Task goal | Identify each line below containing the string "does" and copy it.

Dataset records |
Lemma call_ok_mono h h' m m' pc : m ≤ m' → call_ok h m pc → call_ok (h ++ h') m' pc.
Proof.
  intros Hm. destruct pc as [|start i|b| | | | |]; try done; try (by apply next_run_mono).
  intros (H2 & Hi & t0 & lb & t & Ht & Ht1 & Hat & Hc & Ho & Hs & Hf & Hsk). split; [done|]. split; [done|].
  exists t0, lb, t. split; [by apply lookup_app_l_Some|]. split; [by apply lookup_app_l_Some|]. split; [done|]. split; [lia|].
  split; [by apply in_order_app|]. split; [done|]. split; [|done].
  intros j Hj. rewrite flags_at_app by apply Ho. by apply Hf.
Qed.

(** ** The runs of [Next] *)

Lemma index_flags (l l' : list bool) i b :
  length l = length l' → index l i = Ret b → ∃ b', index l' i = Ret b'.
Proof.
  unfold index. intros Hl. destruct (i <? 0)%Z; [done|]. destruct (l !! Z.to_nat i) eqn:E; [|done]. intros _.
  destruct (lookup_lt_is_Some_2 l' (Z.to_nat i)) as [b' ->]; [|eauto].
  rewrite <- Hl. by eapply lookup_lt_Some.
Qed.

Lemma index_default (l : list bool) i b : index l i = Ret b → default false (l !! Z.to_nat i) = b.
Proof. unfold index. destruct (i <? 0)%Z; [done|]. destruct (l !! Z.to_nat i); [by intros [= ->]|done]. Qed.

(** One iteration of the loop. *)
Lemma next_loop_step lb loads start i :
  lb_backends lb = bs → i < length bs →
  next_loop lb loads n start i (length bs - i) =
  (_ <-! index (lb_healthy lb) (idx_of start i) ;;
   if loads i (idx_of start i) then b <-! index bs (idx_of start i) ;; Ret (Some b)
   else next_loop lb loads n start (S i) (length bs - S i)).
Proof.
  intros Hb Hi. replace (length bs - i) with (S (length bs - S i)) by lia. cbn [next_loop]. by rewrite Hb.
Qed.

(** What the loop does from its [i]th iteration on, when the earlier loads gave false,
    is what [Next] does. *)
Lemma next_run_loop h m t0 lb t start i o :
  h !! t0 = Some lb → h !! S t0 = Some (Next lb).1 → balancer_at lb → (lb_current lb < Z.of_nat m)%Z →
  in_order h (S t0) t → 2 ≤ length bs →
  start = to_int (uint64_add (lb_current lb) 1) → skipped lb start i →
  (∀ j, j < i → flags_at h t j (idx_of start j) = false) →
  (r <-! next_loop lb (flags_at h t) n start i (length bs - i) ;;
   match r with Some b => Ret b | None => index bs (Z.rem start n) end) = o →
  next_run h m o.
Proof.
  intros Ht Ht1 Hlb Hm Ho H2 -> Hsk Hf Hr. exists t0, lb, t. do 5 (split; [done|]). pose proof Hlb as [Hb _].
  rewrite Next_with_eq by by rewrite Hb. rewrite Hb. cbn [snd]. by rewrite Hsk.
Qed.

Lemma call_ok_chosen h m o : next_run h m o → call_ok h m (chosen o).
Proof. by destruct o. Qed.

Lemma next_load_ok h m lb start i :
  last h = Some lb → balancer_at lb → call_ok h m (Looping start i) → call_ok h m (next_load lb start i).
Proof.
  intros Hlast [Hb [Hlen _]] (H2 & Hi & t0 & lb0 & t & Ht & Ht1 & Hat & Hm & Ho & Hstart & Hf & Hskip).
  unfold next_load. rewrite Hb. fold (idx_of start i).
  pose proof Hat as [Hb0 [Hlen0 _]]. assert (length (lb_healthy lb) = length (lb_healthy lb0)) as Hl by congruence.
  assert (∀ j, j < i → flags_at h (till h t i) j (idx_of start j) = false) as Hf'.
  { intros j Hj. rewrite flags_till_lt by done. by apply Hf. }
  assert (∀ o, (r <-! next_loop lb0 (flags_at h (till h t i)) n start i (length bs - i) ;;
    match r with Some b => Ret b | None => index bs (Z.rem start n) end) = o → next_run h m o) as Hrun.
  { intros o. apply (next_run_loop h m t0 lb0 _ start i); try done. by apply in_order_till. }
  destruct (Nat.ltb_spec i (length bs)) as [Hlt|Hge].
  2: { apply call_ok_chosen, Hrun. by replace (length bs - i) with 0 by lia. }
  rewrite next_loop_step in Hrun by done. rewrite (flags_till_last _ _ _ lb) in Hrun by done.
  destruct (index (lb_healthy lb) (idx_of start i)) as [f|] eqn:Hx.
  - rewrite (index_default _ _ _ Hx) in Hrun. destruct (index_flags _ _ _ _ Hl Hx) as [f0 Hf0].
    rewrite Hf0 in Hrun. cbn [obind] in Hrun. destruct f.
    + apply call_ok_chosen, Hrun. by destruct (index bs _).
    + split; [done|]. split; [lia|]. exists t0, lb0, (till h t i). do 4 (split; [done|]).
      split; [by apply in_order_till|]. split; [done|]. split.
      * intros j Hj. destruct (decide (j = i)) as [->|]; [|apply Hf'; lia].
        rewrite (flags_till_last _ _ _ lb) by done. by apply index_default.
      * intros loads Hloads. rewrite Hskip by (intros; apply Hloads; lia).
        rewrite next_loop_step by done. rewrite Hf0. cbn [obind]. by rewrite Hloads by lia.
  - apply Hrun. destruct (index (lb_healthy lb0) (idx_of start i)) eqn:Hf0; [|done].
    destruct (index_flags _ _ _ _ (eq_sym Hl) Hf0) as [? ?]. congruence.
Qed.

Lemma next_begin_ok h m lb :
  last h = Some lb → balancer_at lb → (lb_current lb < Z.of_nat m)%Z →
  balancer_at (next_begin lb).1 ∧ call_ok (h ++ [(next_begin lb).1]) m (next_begin lb).2
  ∧ lb_stopped (next_begin lb).1 = lb_stopped lb ∧ (lb_current (next_begin lb).1 ≤ lb_current lb + 1)%Z.
Proof.
  intros Hlast Hat Hm. pose proof Hat as [Hb [Hlen Hc]].
  rewrite last_lookup in Hlast. pose proof (lookup_lt_Some _ _ _ Hlast) as Hlt.
  set (h' := h ++ [(next_begin lb).1]). set (t0 := pred (length h)) in *.
  assert (S t0 = length h) as Ht0 by (unfold t0; lia).
  assert (in_order h' (S t0) (λ _, S t0)) as Ho by (split; intros; unfold h'; rewrite ?length_app; simpl; lia).
  assert (h' !! t0 = Some lb) as H0 by (by apply lookup_app_l_Some).
  assert (h' !! S t0 = Some (Next lb).1) as H1.
  { unfold h'. rewrite Ht0, list_lookup_middle by done. unfold next_begin, Next, Next_with.
    by destruct (lb_backends lb) as [|? [|]]. }
  assert (∀ b, lb_backends lb = [] ∧ b = [] ∨ lb_backends lb = [b] → next_run h' m (Ret b)) as Hone.
  { intros b Hbk. exists t0, lb, (λ _, S t0). do 5 (split; [done|]).
    unfold Next_with. by destruct Hbk as [[-> ->] | ->]. }
  clearbody h'. unfold next_begin. destruct (lb_backends lb) as [|b [|b' bs']] eqn:Ebs; cbn [fst snd].
  - split; [done|]. split; [apply Hone; auto|]. split; [done|lia].
  - split; [done|]. split; [apply Hone; auto|]. split; [done|lia].
  - split; [|split; [|split; [by destruct lb|]]].
    + destruct lb as [lbs fl c st r]. simpl in *. subst lbs. split; [done|]. split; [done|].
      simpl. apply Z.mod_pos_bound. lia.
    + split; [rewrite <- Hb; simpl; lia|]. split; [lia|]. exists t0, lb, (λ _, S t0).
      do 6 (split; [done|]). split; [lia|]. intros loads _. by rewrite Nat.sub_0_r.
    + destruct lb. simpl. unfold uint64_add. apply Z.mod_le; simpl in *; lia.
Qed.

(** ** Every step keeps the invariant *)

Lemma move_inv h s k pc pc' lb' :
  ba_inv h s → ba_calls s !! k = Some pc → balancer_at lb' →
  call_ok (h ++ [lb']) (length (ba_calls s)) pc' → pc' ≠ Waiting →
  (lb_current lb' + (if is_pending pc' then 1 else 0) ≤ lb_current (ba_lb s) + (if is_pending pc then 1 else 0))%Z →
  (if is_closing pc' then 1 else 0) + (if lb_stopped (ba_lb s) then 1 else 0)
    = (if lb_stopped lb' then 1 else 0) + (if is_closing pc then 1 else 0) →
  ba_inv (h ++ [lb']) (move k pc' lb' s).
Proof.
  intros [_ _ Hn Hs Hw Hc] Hk Hlb Hpc Hnw Hcur Hcount. pose proof (count_insert is_closing _ _ _ pc' Hk) as Hi.
  pose proof (count_insert is_pending _ _ _ pc' Hk) as Hp.
  split; simpl; rewrite ?length_insert; [apply last_snoc|done|destruct (is_pending pc), (is_pending pc'); lia|lia| |]; intros j.
  - rewrite list_lookup_insert_Some. intros [(_ & ? & _)|[_ Hj]]; [congruence|by eapply Hw].
  - intros pc0. rewrite list_lookup_insert_Some.
    intros [(_ & <- & _)|[_ Hj]]; [done|]. eapply call_ok_mono; [done|by eapply Hc].
Qed.

Lemma set_flag_at i b lb : balancer_at lb → balancer_at (set_flag i b lb).
Proof. destruct lb as [lbs h c st r]. intros [Hb [Hl Hc]]. split; [done|]. split; [|done]. simpl in *. by rewrite length_insert. Qed.

Lemma pending_counted l k : l !! k = Some CallNext → 0 < pendings l.
Proof. intros Hk. pose proof (count_insert is_pending _ _ _ StopDone Hk) as Hc. simpl in Hc. lia. Qed.
(* ===== verification/APIHandlersSpec.v ===== *)
(** Properties of the API mode: which schemas a request is validated against, what
    the summary of the answer reports for each of them, and the sample of the
    errors. *)
From S2P Require Import Prelude Cmd GoStrings RouterPattern RouterTree RouterInv RouterInsert RouterFind RouterMux Values URLValues Messages ParamDecoder ParamDecoderSpec BodyDecoder Validate Unknown APIErrors APIMode NetIP AccessLists Web Mid MidSpec ProxyHandler Storage StorageSpec APIHandlers.

(** * The sample of the errors *)

Lemma omap_lookup_seq {T} (l : list T) : omap (λ i, l !! i) (seq 0 (length l)) = l.
Proof.
  induction l as [|x l IH] using rev_ind; [done|].
  rewrite length_app, seq_app, omap_app. cbn [length seq omap list_omap].
  rewrite lookup_app_r by lia. rewrite Nat.add_0_l, Nat.sub_diag. simpl. f_equal.
  etrans; [|exact IH]. apply list_omap_ext, Forall2_same_length_lookup_2; [done|].
  intros i a b Ha Hb. simplify_eq. apply lookup_seq in Ha as [-> Hi]. by apply lookup_app_l.
Qed.

(** A limit that is not negative is respected: the sample has no more errors
    than the limit (zero is no limit), and its errors are errors of the request,
    none more often than it occurs there. *)
Theorem SampleSlice_limit {T} (perm : nat → list nat) (rawData : list T) limit :
  (∀ n, perm n ≡ₚ seq 0 n) → (0 ≤ limit)%Z →
  ∃ out rest, SampleSlice perm rawData limit = Ret out ∧ out ++ rest ≡ₚ rawData
    ∧ (Z.of_nat (length out) = if limit =? 0 then Z.of_nat (length rawData)
                               else Z.min limit (Z.of_nat (length rawData)))%Z.
Proof.
  intros Hperm Hl. unfold SampleSlice.
  destruct (Z.leb_spec (Z.of_nat (length rawData)) limit); cbn [orb].
  { exists rawData, []. rewrite app_nil_r. split_and!; [done..|]. destruct (limit =? 0)%Z; lia. }
  destruct (Z.eqb_spec limit 0) as [Hz|Hz]; [exists rawData, []; by rewrite app_nil_r|].
  rewrite (proj2 (Z.ltb_ge limit 0)) by lia.
  set (n := Z.to_nat limit). set (p := perm (length rawData)).
  assert (Hp : p ≡ₚ seq 0 (length rawData)) by apply Hperm.
  eexists _, (omap (λ i, rawData !! i) (drop n p)). split; [done|]. split.
  - rewrite <- omap_app, take_drop, Hp. by rewrite omap_lookup_seq.
  - assert (Hlen : ∀ q, (∀ i, i ∈ q → i < length rawData) →
                        length (omap (λ i, rawData !! i) q) = length q).
    { induction q as [|i q IH]; intros Hq; [done|]. cbn.
      destruct (lookup_lt_is_Some_2 rawData i) as [x ->]; [apply Hq, list_elem_of_here|].
      cbn. f_equal. apply IH. intros j Hj. apply Hq. by apply list_elem_of_further. }
    rewrite Hlen.
    + rewrite length_take, (Permutation_length Hp), length_seq. lia.
    + intros i Hi. apply (subseteq_take n p) in Hi. rewrite Hp in Hi. by apply elem_of_seq in Hi as [_ ?].
Qed.

Lemma SampleSlice_total {T} perm (rawData : list T) limit :
  (0 ≤ limit)%Z → ∃ sample, SampleSlice perm rawData limit = Ret sample ∧ (rawData = [] → sample = []).
Proof.
  intros Hl. unfold SampleSlice. destruct rawData as [|t l]; cbn [length].
  - rewrite (proj2 (Z.leb_le _ _)) by lia. by exists [].
  - rewrite (proj2 (Z.ltb_ge _ _)) by lia. case_match; by eexists.
Qed.
Lemma SampleSlice_negative {T} perm (rawData : list T) limit :
  (limit < 0)%Z → SampleSlice perm rawData limit = Panic.
Proof.
  intros Hl. unfold SampleSlice. rewrite (proj2 (Z.leb_gt _ _)) by lia.
  rewrite (proj2 (Z.eqb_neq _ _)) by lia. by rewrite (proj2 (Z.ltb_lt _ _)).
Qed.

(** * Keys of the user values *)

Lemma itoa_inj n m : itoa n = itoa m → n = m.
Proof.
  intros Heq. set (b := (Z.abs n + Z.abs m + 2)%Z).
  assert (Hb : ∀ k, (Z.abs k ≤ Z.abs n + Z.abs m → - 2 ^ (b - 1) ≤ k < 2 ^ (b - 1))%Z).
  { intros k Hk. assert (Z.abs n + Z.abs m + 1 < 2 ^ (b - 1))%Z; [|lia].
    unfold b. replace (Z.abs n + Z.abs m + 2 - 1)%Z with (Z.abs n + Z.abs m + 1)%Z by lia.
    apply Z.pow_gt_lin_r; lia. }
  assert (H1 := parse_int_itoa 10 b n (or_intror eq_refl) ltac:(lia) (Hb n ltac:(lia))).
  assert (H2 := parse_int_itoa 10 b m (or_intror eq_refl) ltac:(lia) (Hb m ltac:(lia))).
  rewrite Heq, H2 in H1. by injection H1.
Qed.

Lemma keyStatusCode_inj i j : keyStatusCode i = keyStatusCode j → i = j.
Proof. intros H%app_inv_tail. by apply itoa_inj. Qed.
Lemma keyValidationErrors_inj i j : keyValidationErrors i = keyValidationErrors j → i = j.
Proof. intros H%app_inv_tail. by apply itoa_inj. Qed.

(** Different names of results, and the other names, differ in their ends. *)
Lemma suffix_ne (k p l : gostring) : drop (length k - length p) k ≠ p → k ≠ l ++ p.
Proof.
  intros Hd ->. apply Hd. rewrite length_app, Nat.add_sub. by rewrite drop_app_length.
Qed.
Lemma status_errors_ne i j : keyStatusCode i ≠ keyValidationErrors j.
Proof.
  intros H. apply (f_equal reverse) in H. unfold keyStatusCode, keyValidationErrors in H.
  rewrite !reverse_app in H. discriminate H.
Qed.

Final answer |
(** What the loop does from its [i]th iteration on, when the earlier loads gave false,
    is what [Next] does. *)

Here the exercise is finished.